Pierric Tenthorey, Série et Temps pur
Le Musée Jenish de Vevey invite, Pierric Tenthorey, en résidence du 20 au 24 novembre 2023.
Le fruit de cette résidence sera présenté, du 24 au 26 novembre, dans le cadre d’une Pop-up exhibition à la galerie L&C Tirelli, Rue du Lac 28 A, CH – 1800 Vevey.
Série et Temps pur.
Autour du cheval du film « Le Fils unique » (Ozu Yasujiro, 1936).
Cette résidence sera l’occasion de conclure un travail entamé depuis 2019 autour d’une scène d’un film d’Ozu, « Le Fils unique ».
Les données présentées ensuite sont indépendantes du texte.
(** * Query filters: [src/utils/lib/queryFilters/index.ts]

    A shallow embedding of [buildFilterObject], [validateFilterFields] and
    the private helper [stringToObject], together with the parts of the
    ECMAScript runtime they call, and the properties the specification
    states about them. *)

From Stdlib Require Import String Ascii List ZArith NArith Bool Lia.
From Stdlib Require Import Floats.SpecFloat.
Import ListNotations.

Local Open Scope string_scope.
Local Open Scope bool_scope.

(** ** Strings

    A string is the UTF-8 text of the JavaScript string it stands for, one
    [ascii] per byte.  Every separator the source looks for is an ASCII
    character, and an ASCII byte never occurs inside a longer UTF-8
    sequence, so splitting on bytes is splitting on characters. *)

Module Str.

Definition code (c : ascii) : N := N_of_ascii c.

Fixpoint rev_append (s acc : string) : string :=
  match s with
  | EmptyString => acc
  | String c rest => rev_append rest (String c acc)
  end.

Definition rev (s : string) : string := rev_append s EmptyString.

(** The characters [String.prototype.trim] and the string-to-number
    conversion strip: WhiteSpace and LineTerminator of ECMA-262.  One byte:
    TAB, LF, VT, FF, CR, SP.  Two bytes: U+00A0.  Three bytes: U+1680,
    U+2000..U+200A, U+2028, U+2029, U+202F, U+205F, U+3000, U+FEFF. *)
Definition white1 (a : N) : bool :=
  ((9 <=? a) && (a <=? 13) || (a =? 32))%N.

Definition white2 (a b : N) : bool :=
  ((a =? 194) && (b =? 160))%N.

Definition white3 (a b c : N) : bool :=
  ((a =? 225) && (b =? 154) && (c =? 128)
   || (a =? 226) && (b =? 128)
      && ((128 <=? c) && (c <=? 138) || (c =? 168) || (c =? 169) || (c =? 175))
   || (a =? 226) && (b =? 129) && (c =? 159)
   || (a =? 227) && (b =? 128) && (c =? 128)
   || (a =? 239) && (b =? 187) && (c =? 191))%N.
Dans une séquence, un enfant reçoit la ruade d’un cheval. L’accident n’est jamais montré et le cheval lui-même se contente de brouter, indifférent. Mes toiles sont une réflexion sur l’art d’Ozu et plus largement sur les rapports entre le cinéma et la peinture.
Si Deleuze assimile la photographie « à une espèce de moulage (…) pas simplement une forme qui s’impose du dehors à une matière », mais « un moule de lumière, un moulage de la lumière », il définit « l’image cinématographique comme tendance à extraire le mouvement pur de ses mobiles et de ses véhicules ». Ainsi les grands mouvements d’appareils chez Murnau ou les séquences de montage chez Eisenstein ou Griffith qui permettent de percevoir un mouvement pur indépendant des personnes, des trains ou des chevaux représentés. C’est une « modulation, c’est un moulage variable et continu. Vous pouvez dire aussi bien que le démoulage ne se fait jamais ou que le démoulage est constant et permanent…. Moulage variable continu et temporel. L’image cinématographique, une image mouvement ou ce qui revient au même une modulation de la lumière » (Deleuze, classification des signes et du temps, séance 16)
L’immense cinéaste japonais Ozu fut d’abord influencé par le cinéma américain (Wellman, Lubitsch…). Mais tout au long de ses films, les personnages ont tendance à s’immobiliser, comme ici, où le cheval, symbole du mouvement, symbole du cinéma (serait-il un lointain cousin immobile du cheval de Muybridge ?) ne galope pas, où l’accident, l’action, est supprimée par le montage, a disparu de l’image.
Ce travail en fermentation notamment dans le film dont il est question ici, se réalisera dans le cinéma d’après-guerre. On y notera une rupture du schème sensorimoteur dans le néoréalisme italien et, indépendamment, chez Ozu. Un personnage voit quelque chose, mais ne réagit plus. Ou du moins les choses ne s’enchaînent pas d’une manière nécessaire ou attendue.
Voilà les points de départs des questions qui m’ont inspiré les toiles de la série présentée ici : si la peinture n’est pas un moule et n’extrait aucun mouvement, peut-elle extraire un temps de la peinture ? Est-ce que la série telles que développée par Monet ou Warhol permet cela par les intervalles, les interstices, les différences qu’elle crée entre les toiles ? Dans un va-et-vient entre représentation et abstraction, entre accidents et précision, je tente de déceler ce que la peinture peut extraire de l’image cinématographique. Peut-être un temps pur, libéré de la chronologie.
Après une semaine de résidence au Musée Jenisch, je suis heureux de pouvoir proposer le résultat de ce travail à la Galerie L&C Tirelli, qui mettra en parallèle tableaux et vidéos, à savoir mes toiles et la scène du film.
Ce travail me permettra d’aborder un futur projet, plus conséquent : une nouvelle série représentant les photogrammes du dernier travelling d’Ozu. En effet, en 1956 c’est la caméra d’Ozu qui s’immobilisera définitivement. Après un dernier travelling dans le film « Printemps Précoce », Ozu de filmera plus qu’en plan fixe.